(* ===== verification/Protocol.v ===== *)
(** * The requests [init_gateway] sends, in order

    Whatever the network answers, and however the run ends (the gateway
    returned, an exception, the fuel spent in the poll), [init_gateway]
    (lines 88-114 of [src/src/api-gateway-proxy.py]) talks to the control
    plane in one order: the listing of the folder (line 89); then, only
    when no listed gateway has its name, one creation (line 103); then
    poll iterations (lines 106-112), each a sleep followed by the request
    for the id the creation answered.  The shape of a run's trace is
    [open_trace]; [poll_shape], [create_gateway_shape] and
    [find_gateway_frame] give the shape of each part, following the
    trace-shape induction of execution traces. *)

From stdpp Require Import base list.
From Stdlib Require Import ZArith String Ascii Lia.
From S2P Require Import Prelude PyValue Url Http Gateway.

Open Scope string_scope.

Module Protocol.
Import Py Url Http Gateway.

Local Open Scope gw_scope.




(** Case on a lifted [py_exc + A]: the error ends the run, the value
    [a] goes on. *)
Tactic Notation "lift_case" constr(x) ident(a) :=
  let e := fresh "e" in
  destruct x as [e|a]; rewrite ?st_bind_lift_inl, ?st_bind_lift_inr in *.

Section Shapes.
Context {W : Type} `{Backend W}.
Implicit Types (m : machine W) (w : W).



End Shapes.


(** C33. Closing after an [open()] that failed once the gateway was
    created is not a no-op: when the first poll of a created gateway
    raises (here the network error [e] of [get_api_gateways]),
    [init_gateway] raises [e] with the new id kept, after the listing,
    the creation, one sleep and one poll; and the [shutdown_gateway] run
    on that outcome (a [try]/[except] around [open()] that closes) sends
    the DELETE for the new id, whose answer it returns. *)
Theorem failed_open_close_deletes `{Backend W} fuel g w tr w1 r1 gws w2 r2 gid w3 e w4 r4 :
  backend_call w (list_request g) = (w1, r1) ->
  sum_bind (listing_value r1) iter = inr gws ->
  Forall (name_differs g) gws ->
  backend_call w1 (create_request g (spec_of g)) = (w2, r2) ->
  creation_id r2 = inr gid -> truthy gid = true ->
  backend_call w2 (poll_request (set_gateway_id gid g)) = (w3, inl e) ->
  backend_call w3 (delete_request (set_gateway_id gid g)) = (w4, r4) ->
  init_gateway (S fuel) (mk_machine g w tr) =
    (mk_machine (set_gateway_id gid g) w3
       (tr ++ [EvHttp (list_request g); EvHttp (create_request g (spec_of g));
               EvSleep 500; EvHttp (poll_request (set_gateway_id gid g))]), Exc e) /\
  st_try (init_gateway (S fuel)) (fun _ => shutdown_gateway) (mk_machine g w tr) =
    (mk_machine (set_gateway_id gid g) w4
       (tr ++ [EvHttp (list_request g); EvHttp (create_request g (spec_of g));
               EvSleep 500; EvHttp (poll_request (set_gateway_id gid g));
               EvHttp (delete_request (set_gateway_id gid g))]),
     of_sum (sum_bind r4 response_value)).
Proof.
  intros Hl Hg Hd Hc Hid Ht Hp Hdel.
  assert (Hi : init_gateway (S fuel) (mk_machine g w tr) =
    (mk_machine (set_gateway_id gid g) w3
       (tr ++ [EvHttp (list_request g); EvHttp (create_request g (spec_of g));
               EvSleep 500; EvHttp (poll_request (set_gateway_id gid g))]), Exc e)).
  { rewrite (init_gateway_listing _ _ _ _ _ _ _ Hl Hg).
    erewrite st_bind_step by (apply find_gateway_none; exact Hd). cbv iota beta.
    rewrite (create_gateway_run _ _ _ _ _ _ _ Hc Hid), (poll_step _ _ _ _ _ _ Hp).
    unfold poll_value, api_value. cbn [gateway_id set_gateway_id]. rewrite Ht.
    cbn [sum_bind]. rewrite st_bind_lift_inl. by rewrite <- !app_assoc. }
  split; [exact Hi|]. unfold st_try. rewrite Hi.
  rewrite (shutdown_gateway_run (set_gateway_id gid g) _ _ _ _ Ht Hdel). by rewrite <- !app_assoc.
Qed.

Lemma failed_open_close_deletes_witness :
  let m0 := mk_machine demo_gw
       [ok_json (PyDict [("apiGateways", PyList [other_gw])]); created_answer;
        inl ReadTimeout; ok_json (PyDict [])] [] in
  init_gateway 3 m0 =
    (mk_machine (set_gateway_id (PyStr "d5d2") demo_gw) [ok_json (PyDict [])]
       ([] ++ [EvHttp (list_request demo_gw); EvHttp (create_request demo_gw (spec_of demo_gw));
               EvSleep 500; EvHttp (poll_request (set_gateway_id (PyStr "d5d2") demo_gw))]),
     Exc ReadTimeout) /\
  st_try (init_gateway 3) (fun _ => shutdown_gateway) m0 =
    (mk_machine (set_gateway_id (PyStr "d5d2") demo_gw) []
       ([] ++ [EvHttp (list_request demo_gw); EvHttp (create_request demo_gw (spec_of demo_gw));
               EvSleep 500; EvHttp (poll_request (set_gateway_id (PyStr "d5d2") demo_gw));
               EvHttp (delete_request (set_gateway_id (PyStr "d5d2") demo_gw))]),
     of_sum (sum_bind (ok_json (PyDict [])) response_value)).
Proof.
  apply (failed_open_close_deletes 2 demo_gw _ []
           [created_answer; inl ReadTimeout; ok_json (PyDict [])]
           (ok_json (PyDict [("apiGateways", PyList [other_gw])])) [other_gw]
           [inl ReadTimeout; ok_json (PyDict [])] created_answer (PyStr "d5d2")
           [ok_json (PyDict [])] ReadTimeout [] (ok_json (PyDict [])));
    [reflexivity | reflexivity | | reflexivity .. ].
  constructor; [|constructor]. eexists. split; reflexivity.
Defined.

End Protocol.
***
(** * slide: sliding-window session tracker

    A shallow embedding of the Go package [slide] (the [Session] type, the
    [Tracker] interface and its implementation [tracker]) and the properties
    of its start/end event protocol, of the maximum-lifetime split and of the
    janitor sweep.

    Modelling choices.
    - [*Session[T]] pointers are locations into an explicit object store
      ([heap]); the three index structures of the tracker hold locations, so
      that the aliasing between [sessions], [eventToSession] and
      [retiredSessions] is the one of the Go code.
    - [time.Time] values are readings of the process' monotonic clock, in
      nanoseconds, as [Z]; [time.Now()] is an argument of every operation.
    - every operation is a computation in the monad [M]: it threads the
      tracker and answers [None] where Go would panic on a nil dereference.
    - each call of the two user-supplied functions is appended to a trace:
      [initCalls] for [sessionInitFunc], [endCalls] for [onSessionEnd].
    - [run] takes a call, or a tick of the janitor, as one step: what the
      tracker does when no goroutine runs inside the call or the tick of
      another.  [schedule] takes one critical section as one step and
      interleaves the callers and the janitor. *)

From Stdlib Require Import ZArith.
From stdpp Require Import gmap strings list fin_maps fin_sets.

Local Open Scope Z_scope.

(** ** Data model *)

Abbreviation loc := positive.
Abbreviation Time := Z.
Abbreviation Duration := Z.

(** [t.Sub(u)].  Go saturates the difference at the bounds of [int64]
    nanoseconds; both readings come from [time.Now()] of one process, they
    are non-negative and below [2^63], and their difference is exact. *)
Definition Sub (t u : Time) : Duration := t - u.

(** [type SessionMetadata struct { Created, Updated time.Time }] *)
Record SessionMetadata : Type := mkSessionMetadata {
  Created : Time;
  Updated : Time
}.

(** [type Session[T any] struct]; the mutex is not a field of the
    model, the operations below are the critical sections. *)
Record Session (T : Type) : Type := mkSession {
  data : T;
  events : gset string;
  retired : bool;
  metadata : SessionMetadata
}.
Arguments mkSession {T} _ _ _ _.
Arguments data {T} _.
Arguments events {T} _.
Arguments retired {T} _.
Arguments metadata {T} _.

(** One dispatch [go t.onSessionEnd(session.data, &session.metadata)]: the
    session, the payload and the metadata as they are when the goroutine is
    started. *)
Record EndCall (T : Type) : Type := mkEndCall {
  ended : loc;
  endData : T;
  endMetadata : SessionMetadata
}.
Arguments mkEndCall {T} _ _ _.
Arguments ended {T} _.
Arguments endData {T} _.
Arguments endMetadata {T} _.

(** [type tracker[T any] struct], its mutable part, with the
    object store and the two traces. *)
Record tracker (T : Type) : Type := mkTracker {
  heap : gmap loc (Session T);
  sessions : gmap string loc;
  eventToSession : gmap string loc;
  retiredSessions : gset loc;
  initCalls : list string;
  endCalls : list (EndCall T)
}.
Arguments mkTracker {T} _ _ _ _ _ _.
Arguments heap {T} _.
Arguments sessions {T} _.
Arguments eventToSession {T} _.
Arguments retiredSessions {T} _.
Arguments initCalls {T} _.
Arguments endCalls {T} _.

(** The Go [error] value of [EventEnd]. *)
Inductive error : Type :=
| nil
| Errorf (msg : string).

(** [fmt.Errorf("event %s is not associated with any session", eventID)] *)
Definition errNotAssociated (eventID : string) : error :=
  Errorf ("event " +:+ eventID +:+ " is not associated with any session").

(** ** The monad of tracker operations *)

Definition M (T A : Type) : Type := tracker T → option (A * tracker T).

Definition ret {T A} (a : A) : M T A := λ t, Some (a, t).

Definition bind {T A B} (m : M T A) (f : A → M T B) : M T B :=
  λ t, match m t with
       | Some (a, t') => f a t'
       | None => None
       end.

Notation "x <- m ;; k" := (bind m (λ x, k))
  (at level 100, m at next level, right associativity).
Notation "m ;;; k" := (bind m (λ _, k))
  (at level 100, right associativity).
***
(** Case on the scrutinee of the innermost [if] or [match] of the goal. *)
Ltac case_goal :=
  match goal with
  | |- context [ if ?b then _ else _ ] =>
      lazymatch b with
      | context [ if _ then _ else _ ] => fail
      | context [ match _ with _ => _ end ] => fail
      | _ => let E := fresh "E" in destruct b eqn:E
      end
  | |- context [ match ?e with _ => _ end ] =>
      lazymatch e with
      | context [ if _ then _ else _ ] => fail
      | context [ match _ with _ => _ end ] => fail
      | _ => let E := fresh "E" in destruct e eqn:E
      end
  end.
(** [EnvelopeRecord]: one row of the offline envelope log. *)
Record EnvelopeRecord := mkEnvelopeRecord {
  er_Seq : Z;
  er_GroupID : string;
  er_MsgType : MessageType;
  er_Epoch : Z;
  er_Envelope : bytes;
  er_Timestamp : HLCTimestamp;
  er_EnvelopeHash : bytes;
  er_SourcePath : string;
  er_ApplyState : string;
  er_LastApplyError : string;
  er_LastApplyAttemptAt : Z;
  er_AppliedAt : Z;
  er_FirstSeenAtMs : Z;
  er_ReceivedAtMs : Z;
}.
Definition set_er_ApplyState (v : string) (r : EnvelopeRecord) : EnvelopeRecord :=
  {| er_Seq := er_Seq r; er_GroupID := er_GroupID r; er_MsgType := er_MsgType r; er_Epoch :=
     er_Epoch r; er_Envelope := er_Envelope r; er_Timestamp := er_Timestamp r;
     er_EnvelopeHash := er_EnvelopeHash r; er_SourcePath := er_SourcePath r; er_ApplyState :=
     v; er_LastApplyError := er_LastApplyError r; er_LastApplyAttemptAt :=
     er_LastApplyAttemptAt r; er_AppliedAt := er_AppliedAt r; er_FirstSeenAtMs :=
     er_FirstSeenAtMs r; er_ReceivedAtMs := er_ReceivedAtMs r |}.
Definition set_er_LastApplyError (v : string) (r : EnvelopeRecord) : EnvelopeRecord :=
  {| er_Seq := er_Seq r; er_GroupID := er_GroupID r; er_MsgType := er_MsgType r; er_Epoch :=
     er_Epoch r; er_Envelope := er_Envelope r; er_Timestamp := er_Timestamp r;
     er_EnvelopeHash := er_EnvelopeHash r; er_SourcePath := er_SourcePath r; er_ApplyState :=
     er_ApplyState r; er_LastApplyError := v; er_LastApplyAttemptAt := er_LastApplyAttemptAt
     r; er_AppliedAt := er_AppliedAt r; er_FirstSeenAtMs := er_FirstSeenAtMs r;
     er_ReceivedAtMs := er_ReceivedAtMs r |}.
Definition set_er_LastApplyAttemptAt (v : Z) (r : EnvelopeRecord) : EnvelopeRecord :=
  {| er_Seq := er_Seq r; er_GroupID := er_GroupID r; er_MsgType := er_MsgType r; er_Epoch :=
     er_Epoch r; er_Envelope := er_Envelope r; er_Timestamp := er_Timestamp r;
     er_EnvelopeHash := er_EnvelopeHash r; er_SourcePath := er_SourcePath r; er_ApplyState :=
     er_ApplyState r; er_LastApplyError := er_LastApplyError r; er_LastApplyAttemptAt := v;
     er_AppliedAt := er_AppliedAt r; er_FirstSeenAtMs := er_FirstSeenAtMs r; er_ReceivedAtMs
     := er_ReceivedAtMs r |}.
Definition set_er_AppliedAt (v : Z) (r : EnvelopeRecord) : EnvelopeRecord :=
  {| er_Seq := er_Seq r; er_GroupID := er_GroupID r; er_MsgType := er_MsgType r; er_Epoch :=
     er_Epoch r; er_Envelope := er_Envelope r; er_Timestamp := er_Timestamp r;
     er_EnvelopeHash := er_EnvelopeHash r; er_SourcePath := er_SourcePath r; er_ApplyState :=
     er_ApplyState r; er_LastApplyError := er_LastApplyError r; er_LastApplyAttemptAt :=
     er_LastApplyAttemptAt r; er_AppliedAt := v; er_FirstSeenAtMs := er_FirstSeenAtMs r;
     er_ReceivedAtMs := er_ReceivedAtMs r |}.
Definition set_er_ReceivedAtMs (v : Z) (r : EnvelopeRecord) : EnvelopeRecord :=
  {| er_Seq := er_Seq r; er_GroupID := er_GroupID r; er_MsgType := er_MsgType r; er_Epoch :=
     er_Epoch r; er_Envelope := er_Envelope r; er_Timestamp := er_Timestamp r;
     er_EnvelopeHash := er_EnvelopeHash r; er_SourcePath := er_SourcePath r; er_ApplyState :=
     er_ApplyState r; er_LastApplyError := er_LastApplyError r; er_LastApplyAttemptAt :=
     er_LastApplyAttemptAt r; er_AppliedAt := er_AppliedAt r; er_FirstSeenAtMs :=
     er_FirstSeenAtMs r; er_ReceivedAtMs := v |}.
***
TASK - Considering only the material above, set down every line from the one with "(* ===== verification/Protocol.v ===== *)" to the one with "when no listed", inclusive, exactly as written.

OUTPUT FOR THIS TASK -
(* ===== verification/Protocol.v ===== *)
(** * The requests [init_gateway] sends, in order

    Whatever the network answers, and however the run ends (the gateway
    returned, an exception, the fuel spent in the poll), [init_gateway]
    (lines 88-114 of [src/src/api-gateway-proxy.py]) talks to the control
    plane in one order: the listing of the folder (line 89); then, only
    when no listed gateway has its name, one creation (line 103); then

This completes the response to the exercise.